Onlinerecht und Bürgerrechte 2.0

23.10.14

Das Leistungsschutzrecht scheitert vorerst und verzerrt dennoch den Wettbewerb

Eine Gruppe von Verlegern unter Federführung von Springer hat im letzten Jahr mit hohem lobbyistischem Aufwand eine gesetzliche Regelung über das Leistungsschutzrecht für Presseerzeugnisse durchgesetzt. Die beteiligten Verlage haben sich anschließend in der VG Media zusammengeschlossen, mit dem Ziel von Google und kleineren Suchmaschinen und Aggregatoren Lizenzzahlungen zu erlangen.

Dieses Vorhaben ist vorerst gescheitert. Die VG Media hat gestern mitgeteilt, dass sich die Presseverlage dem Druck Googles beugen und und die VG Media angewiesen haben, Google eine „Gratiseinwilligung“ für die Rechtenutzung zu erteilen.

Gleichzeitig weist die VG Media aber ausdrücklich darauf hin, dass man eine Entscheidung der Schiedsstelle beim Deutschen Patent- und Markenamt über die Anwendbarkeit des Presseleistungsschutzrechtes beantragt hat. Sollte diese Entscheidung zu Lasten der Verlage ausgehen, steht dagegen dann der Rechtsweg offen. Es ist außerdem damit zu rechnen, dass die Verlage um Springer und Burda ihre politisch-lobbyistischen Bemühungen wieder aufnehmen werden. Die Kapitulation der Verlage ist also nur vorübergehend, von einem Ende des Leistungsschutzrechts zu sprechen, wäre verfrüht.
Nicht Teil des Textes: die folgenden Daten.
Lemma plain_exec i k x k' x' : is_plain i = true ->
  match i with callq | jnz _ | jmpq_fs _ => False | _ => exec i k x = (k', x') end -> x' = (exec i 0 x).2.
Proof. intros Hp Hx. rewrite (exec_plain i k x Hp) in Hx. destruct i; try done; congruence. Qed.

Lemma on_the_way_critical pc j i : runtime_code e !! pc = Some i -> (pc = lock_pc e + j)%nat -> (j < 7)%nat ->
  critical !! j = Some i.
Proof.
  intros H -> Hj. rewrite runtime_code_split, lookup_app_r in H by (unfold lock_pc; lia).
  unfold lock_pc in H. replace (length (before e) + j - length (before e))%nat with j in H by lia.
  by rewrite lookup_app_l in H.
Qed.

Lemma away_on_the_way th th' : away_step th th' -> on_the_way th -> on_the_way th'.
Proof.
  intros [Hout (k & s & lab & k' & s' & H)] J.
  destruct H as [rip x l x' k s Hl Hm|b pc i x k x' s Hi Hx|b pc e' x k s Hi|e' pc i x k k' x' s Hi Hx|e' pc back x k s Hi|
    e' pc x k s Hi|e' args l l' x k s s' Ha Hc|e' args l rv x x' pc k s Ha Hr Hi|e' pc off x k s Hi].
  - by destruct (Hout rip).
  - done.
  - done.
  - destruct J as [-> J]. split; [done|]. cbn [ctx] in *.
    apply code_cases in Hi as [Hi Hp|j -> Hj Hi|j -> Hi| -> ->]; [| | |done].
    + left. destruct J as [[_ J]|[[[? ?] _]|[[[? ?] _]|(? & ? & ? & ? & _)]]]; [|lia..].
      split; [lia|]. rewrite (run_take_S _ _ _ _ Hi), <- J. apply (plain_exec i k x k'); [|done].
      apply (before_plain e). by apply list_elem_of_lookup_2 in Hi.
    + pose proof (spun_critical i k x k' x' (list_elem_of_lookup_2 _ _ _ Hi) Hx) as S. right.
      destruct (decide (j < 4)%nat) as [Hj4|Hj4].
      * left. split; [lia|]. transitivity x; [|done].
        destruct J as [[Hle J]|[[_ J]|[[[? ?] _]|(? & ? & ? & ? & _)]]]; [|done|lia..].
        replace (lock_pc e + j)%nat with (lock_pc e) in J by lia. unfold lock_pc in J.
        rewrite take_ge in J by lia. by rewrite J.
      * right. left. split; [lia|]. assert (j <> 4)%nat by (intros ->; by injection Hi as <-).
        destruct J as [[Hle J]|[[[? ?] J]|[[_ (xc & Hc & J)]|(q & ? & ? & ? & _)]]]; [lia|lia| |lia].
        exists xc. split; [done|]. by transitivity x.
    + right. right. right. exists (S j).
      assert (Hx' : x' = (exec i 0 x).2).
      { apply (plain_exec i k x k'); [|done]. apply (after_plain e). by apply list_elem_of_lookup_2 in Hi. }
      destruct J as [[Hle J]|[[[? ?] J]|[[[? ?] (xc & Hc & J)]|(q & xc & xd & Hq & Hc & Hs & J)]]]; [lia|lia| |].
      * exists xc, x. split; [lia|]. split; [done|]. split; [done|]. assert (j = 0)%nat as -> by lia.
        rewrite (run_take_S _ _ _ _ Hi), Hx'. done.
      * exists xc, xd. split; [lia|]. split; [done|]. split; [done|]. assert (q = j) as -> by lia.
        rewrite (run_take_S _ _ _ _ Hi), Hx', J. done.
  - destruct J as [-> J]. split; [done|]. cbn [ctx] in *.
    apply code_cases in Hi as [Hi Hp|j -> Hj Hi|j -> Hi| -> E]; [| | |done].
    + apply list_elem_of_lookup_2, before_plain in Hi. done.
    + destruct j as [|[|[|[|[|[|[|j]]]]]]]; cbn in Hi; try discriminate. injection Hi as <-. right. left.
      split; [destruct (zf _); lia|]. destruct J as [[? _]|[[_ J]|[[[? ?] _]|(? & ? & ? & ? & _)]]]; [lia|done|lia|lia].
    + apply list_elem_of_lookup_2, after_plain in Hi. done.
  - destruct J as [-> J]. split; [done|]. cbn [ctx] in *.
    apply code_cases in Hi as [Hi Hp|j -> Hj Hi|j -> Hi| -> E]; [| | |done].
    + apply list_elem_of_lookup_2, before_plain in Hi. done.
    + destruct j as [|[|[|[|[|[|[|j]]]]]]]; cbn in Hi; try discriminate.
      destruct J as [[? _]|[[_ J]|[[[? ?] _]|(? & ? & ? & ? & _)]]]; [lia|done|lia|lia].
    + apply list_elem_of_lookup_2, after_plain in Hi. done.
  - done.
  - destruct J as [-> J]. split; [done|]. cbn [ctx] in *.
    apply code_cases in Hi as [Hi Hp|j -> Hj Hi|j -> Hi| -> E]; [| | |done].
    + apply list_elem_of_lookup_2, before_plain in Hi. done.
    + destruct j as [|[|[|[|[|[|[|j]]]]]]]; cbn in Hi; try discriminate. right. right. left.
      split; [lia|]. exists x'. split; [|done]. by exists rv, x.
    + apply list_elem_of_lookup_2, after_plain in Hi. done.
  - destruct J as [-> J]. cbn [ctx loc] in *.
    apply code_cases in Hi as [Hi Hp|j -> Hj Hi|j -> Hi| -> E].
    + apply list_elem_of_lookup_2, before_plain in Hi. done.
    + destruct j as [|[|[|[|[|[|[|j]]]]]]]; cbn in Hi; discriminate.
    + apply list_elem_of_lookup_2, after_plain in Hi. done.
    + injection E as ->. unfold on_the_way. cbn [loc ctx].
      destruct J as [[? _]|[[[? ?] _]|[[[? ?] (xc & Hc & J)]|(q & xc & xd & Hq & Hc & Hs & J)]]]; [lia|lia| |].
      * exfalso. assert (length (after e) = 0)%nat by lia. unfold after in *. by destruct (online_patched e).
      * exists xc, xd. split; [done|]. split; [done|]. split; [|done]. assert (q = length (after e)) as -> by lia.
        by rewrite take_ge in J.
Qed.
Lemma finished_run s : forall c, finished c -> finished (run s c).
Proof.
  induction s as [|p s IH]; intros c H; [done|]. apply IH. destruct H as (rv & rv' & Hp & Hc).
  unfold turn, finished. destruct p; [rewrite Hc|rewrite Hp]; cbn; [by exists rv, rv'|]. by exists rv, rv'.
Qed.

Lemma rounds_finish n : forall c rounds, sound c -> named_owned (here c) -> bounded n c ->
  (n < length rounds)%nat -> Forall round rounds -> finished (run (concat rounds) c).
Proof using no_refusal Q_done.
  induction n as [n IH] using lt_wf_ind. intros c rounds Hs Hn Hb Hl Hr.
  destruct rounds as [|s rounds]; [cbn in Hl; lia|]. apply Forall_cons in Hr as [Hr Hrs].
  cbn [concat]. unfold run. rewrite foldl_app. fold (run s c). fold (run (concat rounds) (run s c)).
  destruct (run_sound s c Hs) as [Hs' Hn'].
  destruct (round_progress s c n Hs Hb) as [(m & Hm & H)|(_ & _ & Ha)].
  - apply (IH m); [done..|by apply Hn'|done| |done]. cbn in Hl. lia.
  - apply finished_run, finished_run. destruct (finished_dec c) as [Hf|Hf]; [done|]. exfalso.
    destruct (someone_moves c Hs Hn Hf) as [p Hp]. apply (Ha p); [|done]. destruct Hr. by destruct p.
Qed.
End system.
Lemma wp_memcpy_all Q j p base hnd held hs bs s spr d dpr dst src size v :
  mem p base hnd held hs (d :: bs) v -> s ∈ bs -> (src / PAGE_SIZE, spr) ∈ b_places s ->
  (dst / PAGE_SIZE, dpr) ∈ b_places d -> (forall i, 0 <= i < b_count s -> spr i <> PROT_NONE) ->
  (forall i, 0 <= i < b_count d -> has (dpr i) PROT_WRITE = true) ->
  dst mod PAGE_SIZE = 0 -> src mod PAGE_SIZE = 0 -> paged size ->
  b_count d = size / PAGE_SIZE -> b_count s = size / PAGE_SIZE ->
  (forall v', mem p base hnd held hs (set_bytes d (b_bytes s) :: bs) v' -> Q j p tt v') ->
  wp refuse Q j p (memcpy (Z.to_nat size) dst src) v.
Proof.
  intros M Hs Hsf Hdf Hspr Hdpr Hdst Hsrc Hsize Hd Hc Hok. destruct (paged_pages _ Hsize) as [S1 S2].
  replace dst with (dst / PAGE_SIZE * PAGE_SIZE + 0) by (rewrite page_round by done; lia).
  replace src with (src / PAGE_SIZE * PAGE_SIZE + 0) by (rewrite page_round by done; lia).
  apply (wp_memcpy Q j p base hnd held hs bs s (src / PAGE_SIZE) spr Hs Hsf Hspr (Z.to_nat size) 0 d
    (dst / PAGE_SIZE) dpr v M Hdf Hdpr); [lia| |congruence|].
  { rewrite Hd, <- S2. destruct Hsize. lia. }
  intros v' M'. apply Hok. refine (mem_bytes p base hnd held hs (set_bytes d _) (b_bytes s) bs v' _ M').
  intros i Hi. cbn. by rewrite (proj2 (Z.leb_le 0 i)) by lia.
Qed.
(** * pose_extractor.py: a shallow embedding and its properties

    The module wraps a third-party pose model (MediaPipe), an image codec
    (OpenCV) and a web framework (Flask).  None of those is part of the
    source file; they are taken as parameters ([Libs] below).  What is
    embedded here is the module's own code: the keypoint name table, the two
    extraction methods, the visualizer, the three POST handlers and the
    command line entry point. *)

From Stdlib Require Import ZArith Ascii DecimalString DecimalPos DecimalZ
  Floats.PrimFloat.
From stdpp Require Import gmap strings list fin_maps.

Set Warnings "-register-all".
Local Open Scope string_scope.
Local Open Scope Z_scope.

(** ** Python values *)

(** [str(i)] and the [{i}] of an f-string for an [int]: decimal digits,
    with a leading minus sign below zero. *)
Definition str_of_int (i : Z) : string := NilZero.string_of_int (Z.to_int i).

(** Python exceptions.  Only the text [str(e)] is ever observed by the
    module.  Every exception of the model is an instance of [Exception]
    (what [except Exception] catches); [KeyboardInterrupt] and [SystemExit],
    which are delivered from outside the code, are not modelled. *)
Record Exception := mkExc { exc_class : string; exc_str : string }.

Definition ValueError (msg : string) : Exception := mkExc "ValueError" msg.
Definition IndexError (msg : string) : Exception := mkExc "IndexError" msg.
Definition TypeError (msg : string) : Exception := mkExc "TypeError" msg.
Definition OSError (msg : string) : Exception := mkExc "OSError" msg.

(** The outcome of an expression that may raise. *)
Inductive Exc (A : Type) : Type :=
| Ret (a : A)
| Raise (e : Exception).
Arguments Ret {A} a.
Arguments Raise {A} e.

(** ** The keypoint name table (lines 179-192) *)

Definition keypoint_names : list string :=
  [ "NOSE"; "LEFT_EYE_INNER"; "LEFT_EYE"; "LEFT_EYE_OUTER";
    "RIGHT_EYE_INNER"; "RIGHT_EYE"; "RIGHT_EYE_OUTER";
    "LEFT_EAR"; "RIGHT_EAR"; "MOUTH_LEFT"; "MOUTH_RIGHT";
    "LEFT_SHOULDER"; "RIGHT_SHOULDER"; "LEFT_ELBOW"; "RIGHT_ELBOW";
    "LEFT_WRIST"; "RIGHT_WRIST"; "LEFT_PINKY"; "RIGHT_PINKY";
    "LEFT_INDEX"; "RIGHT_INDEX"; "LEFT_THUMB"; "RIGHT_THUMB";
    "LEFT_HIP"; "RIGHT_HIP"; "LEFT_KNEE"; "RIGHT_KNEE";
    "LEFT_ANKLE"; "RIGHT_ANKLE"; "LEFT_HEEL"; "RIGHT_HEEL";
    "LEFT_FOOT_INDEX"; "RIGHT_FOOT_INDEX" ]%list.

(** [l[i]] on a Python list: an index below zero counts from the end, and an
    index outside [-len l .. len l - 1] raises [IndexError]. *)
Definition py_index {A} (l : list A) (i : Z) : Exc A :=
  let j := if i <? 0 then i + Z.of_nat (length l) else i in
  if j <? 0 then Raise (IndexError "list index out of range")
  else match l !! Z.to_nat j with
       | Some x => Ret x
       | None => Raise (IndexError "list index out of range")
       end.

(** [keypoint_names[idx] if idx < len(keypoint_names) else f"UNKNOWN_{idx}"] *)
Definition _get_keypoint_name (idx : Z) : Exc string :=
  if idx <? Z.of_nat (length keypoint_names)
  then py_index keypoint_names idx
  else Ret ("UNKNOWN_" +:+ str_of_int idx).

(** Nested dictionaries, as the module builds them and [jsonify] sends them. *)
Inductive PyVal : Type :=
| VNone
| VBool (b : bool)
| VInt (i : Z)
| VFloat (f : float)
| VStr (s : string)
| VList (l : list PyVal)
| VDict (d : gmap string PyVal).

(** [x in v] for a string [x]: key membership on a dict, element membership
    on a list, substring test on a string, [TypeError] on anything else. *)
Fixpoint is_prefix (p s : string) : bool :=
  match p, s with
  | EmptyString, _ => true
  | String a p', String b s' => if Ascii.eqb a b then is_prefix p' s' else false
  | String _ _, EmptyString => false
  end.

Fixpoint is_substring (p s : string) : bool :=
  is_prefix p s ||
  match s with
  | EmptyString => false
  | String _ s' => is_substring p s'
  end.

Definition type_name (v : PyVal) : string :=
  match v with
  | VNone => "NoneType"
  | VBool _ => "bool"
  | VInt _ => "int"
  | VFloat _ => "float"
  | VStr _ => "str"
  | VList _ => "list"
  | VDict _ => "dict"
  end.

Definition is_VStr (x : string) (v : PyVal) : bool :=
  match v with
  | VStr s => String.eqb s x
  | _ => false
  end.

Definition py_in (x : string) (v : PyVal) : Exc bool :=
  match v with
  | VDict d => Ret (bool_decide (is_Some (d !! x)))
  | VList l => Ret (existsb (is_VStr x) l)
  | VStr s => Ret (is_substring x s)
  | _ => Raise (TypeError ("argument of type '" +:+ type_name v +:+ "' is not iterable"))
  end.

(** [v[k]] for a string key [k]. *)
Definition py_getitem (v : PyVal) (k : string) : Exc PyVal :=
  match v with
  | VDict d => match d !! k with
               | Some x => Ret x
               | None => Raise (mkExc "KeyError" ("'" +:+ k +:+ "'"))
               end
  | VList _ => Raise (TypeError "list indices must be integers or slices, not str")
  | VStr _ => Raise (TypeError "string indices must be integers")
  | _ => Raise (TypeError ("'" +:+ type_name v +:+ "' object is not subscriptable"))
  end.

(** [s.split(',')]: the pieces between commas, in order; never empty. *)
Fixpoint split_comma (s : string) : list string :=
  match s with
  | EmptyString => [EmptyString]
  | String c r =>
      if Ascii.eqb c ","%char then EmptyString :: split_comma r
      else match split_comma r with
           | h :: t => String c h :: t
           | [] => [String c EmptyString]
           end
  end.

(** ** The world: files, clock, standard output *)

Record World := mkWorld {
  fs : gmap string (list Byte.byte);   (* path -> file contents *)
  reads : nat;                         (* clock readings taken so far *)
  stdout : list string                 (* lines printed, oldest first *)
}.

Definition set_fs (f : gmap string (list Byte.byte)) (w : World) : World :=
  mkWorld f (reads w) (stdout w).

(** Statements: a world transformer that returns or raises. *)
Definition M (A : Type) : Type := World -> Exc A * World.

Definition ret {A} (a : A) : M A := fun w => (Ret a, w).
Definition raise {A} (e : Exception) : M A := fun w => (Raise e, w).
Definition bind {A B} (m : M A) (k : A -> M B) : M B :=
  fun w => match m w with
           | (Ret a, w') => k a w'
           | (Raise e, w') => (Raise e, w')
           end.
Definition lift {A} (r : Exc A) : M A := fun w => (r, w).

(** [try: body  except Exception as e: handler e] *)
Definition try_except {A} (body : M A) (handler : Exception -> M A) : M A :=
  fun w => match body w with
           | (Ret a, w') => (Ret a, w')
           | (Raise e, w') => handler e w'
           end.

Declare Scope py_scope.
Delimit Scope py_scope with py.
Notation "x <- m ;; k" := (bind m (fun x => k))
  (at level 100, m at next level, right associativity) : py_scope.
Notation "m ;;; k" := (bind m (fun _ => k))
  (at level 100, right associativity) : py_scope.
Local Open Scope py_scope.

Definition print (line : string) : M unit :=
  fun w => (Ret tt, mkWorld (fs w) (reads w) (stdout w ++ [line])).

(** [os.path.exists], [os.remove], [open(p, 'rb').read()] *)
Definition os_path_exists (p : string) : M bool :=
  fun w => (Ret (bool_decide (is_Some (fs w !! p))), w).

Definition FileNotFoundError (p : string) : Exception :=
  mkExc "FileNotFoundError" ("[Errno 2] No such file or directory: '" +:+ p +:+ "'").

Definition os_remove (p : string) : M unit :=
  fun w => match fs w !! p with
           | Some _ => (Ret tt, set_fs (delete p (fs w)) w)
           | None => (Raise (FileNotFoundError p), w)
           end.

Definition read_binary (p : string) : M (list Byte.byte) :=
  fun w => match fs w !! p with
           | Some bs => (Ret bs, w)
           | None => (Raise (FileNotFoundError p), w)
           end.

(** ** The libraries the module calls *)

(** A decoded image: a numpy array of shape (height, width, channels). *)
Record Image := mkImage {
  img_height : Z;
  img_width : Z;
  img_channels : Z;
  img_data : list Byte.byte
}.

(** One landmark of the pose model. *)
Record Landmark := mkLandmark {
  lm_x : float;
  lm_y : float;
  lm_z : float;
  lm_visibility : float
}.

(** OpenCV, MediaPipe, base64, datetime, json and the operating system, as
    far as the module uses them.  Each may fail where the library can. *)
Record Libs := mkLibs {
  (* cv2.imread on a file holding these bytes; None when it is no image *)
  cv2_imread_data : list Byte.byte -> Exc (option Image);
  (* cv2.imdecode(np.frombuffer(bytes, np.uint8), cv2.IMREAD_COLOR) *)
  cv2_imdecode : list Byte.byte -> Exc (option Image);
  (* cv2.cvtColor(image, cv2.COLOR_BGR2RGB) on an image *)
  cv2_cvtColor : Image -> Exc Image;
  (* the encoder behind cv2.imwrite(path, image), chosen by the path *)
  cv2_imencode : string -> Image -> Exc (list Byte.byte);
  (* self.pose.process(image_rgb).pose_landmarks: None, or the landmark list *)
  pose_process : Image -> Exc (option (list Landmark));
  (* self.mp_drawing.draw_landmarks(image, landmarks, POSE_CONNECTIONS) *)
  draw_landmarks : Image -> list Landmark -> Exc Image;
  (* base64.b64decode on a str, b64encode(...).decode('utf-8') *)
  b64decode : string -> Exc (list Byte.byte);
  b64encode : list Byte.byte -> string;
  (* datetime.now() at its n-th call, and the two renderings of an instant *)
  clock : nat -> Z;
  isoformat : Z -> string;
  strftime : Z -> string;              (* '%Y%m%d_%H%M%S' *)
  (* whether the operating system lets a file be created or overwritten *)
  creatable : string -> bool;
  (* a write that fails: the error it raises, and what it leaves at the
     path when it fails after the file was opened (None: nothing) *)
  write_error : string -> Exception;
  write_residue : string -> list Byte.byte -> option (list Byte.byte);
  (* the error of cv2.cvtColor(None, ...): OpenCV refuses an empty source *)
  cv2_cvtColor_none : Exception;
  (* json.dumps(value, indent=2) *)
  json_dumps : gmap string PyVal -> string;
  (* os.path.splitext(os.path.basename(path))[0] *)
  path_stem : string -> string
}.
Die jetzige Ankündigung der VG Media führt allerdings zu dem absurden Ergebnis, dass von Google vorläufig keine Lizenzzahlungen mehr gefordert werden, während kleine Suchmaschinen und Aggregatoren weiterhin bezahlen sollen. Sollte die VG Media dieses Vorgehen fortsetzen, könnte die Sache doch noch ein Fall für das Bundeskartellamt werden, allerdings anders als von den Verlagen erhofft. Das Amt hatte sich ausdrücklich vorbehalten zu prüfen, ob nicht der Zusammenschluss der Verlage zur Wahrnehmung des Leistungsschutzrechts kartellrechtlich relevant ist. Vor diesem Hintergrund könnte es missbräuchlich sein, ausschließlich von kleinen Anbietern Zahlungen zu fordern, während man Google (vorerst) verschont. Zumal ein solches Vorgehen dazu führt, dass die Position von Google gestärkt und die der kleineren Anbieter geschwächt wird. Die vom Gesetzgeber künstlich erzeugte Rechtsunsicherheit und Wettbewerbsverzerrung trifft gerade die kleinen Anbieter, denn anders als Google verfügen sie nicht über die Marktmacht den Verlagen die Stirn zu bieten und auch nicht über das Geld, die sich stellenden Fragen juristisch klären zu lassen.

Es wäre daher in der Tat sinnvoll, wie von der Linkenabgeordneten Halina Wawzyniak vorgeschlagen, das Leistungsschutzrecht für Presseerzeugnisse ersatzlos zu streichen. Der von ihr vorgelegte Entwurf eines Gesetzes zur Aufhebung des Leistungsschutzrechtes dürfte allerdings kaum Aussichten auf eine parlamentarische Mehrheit haben.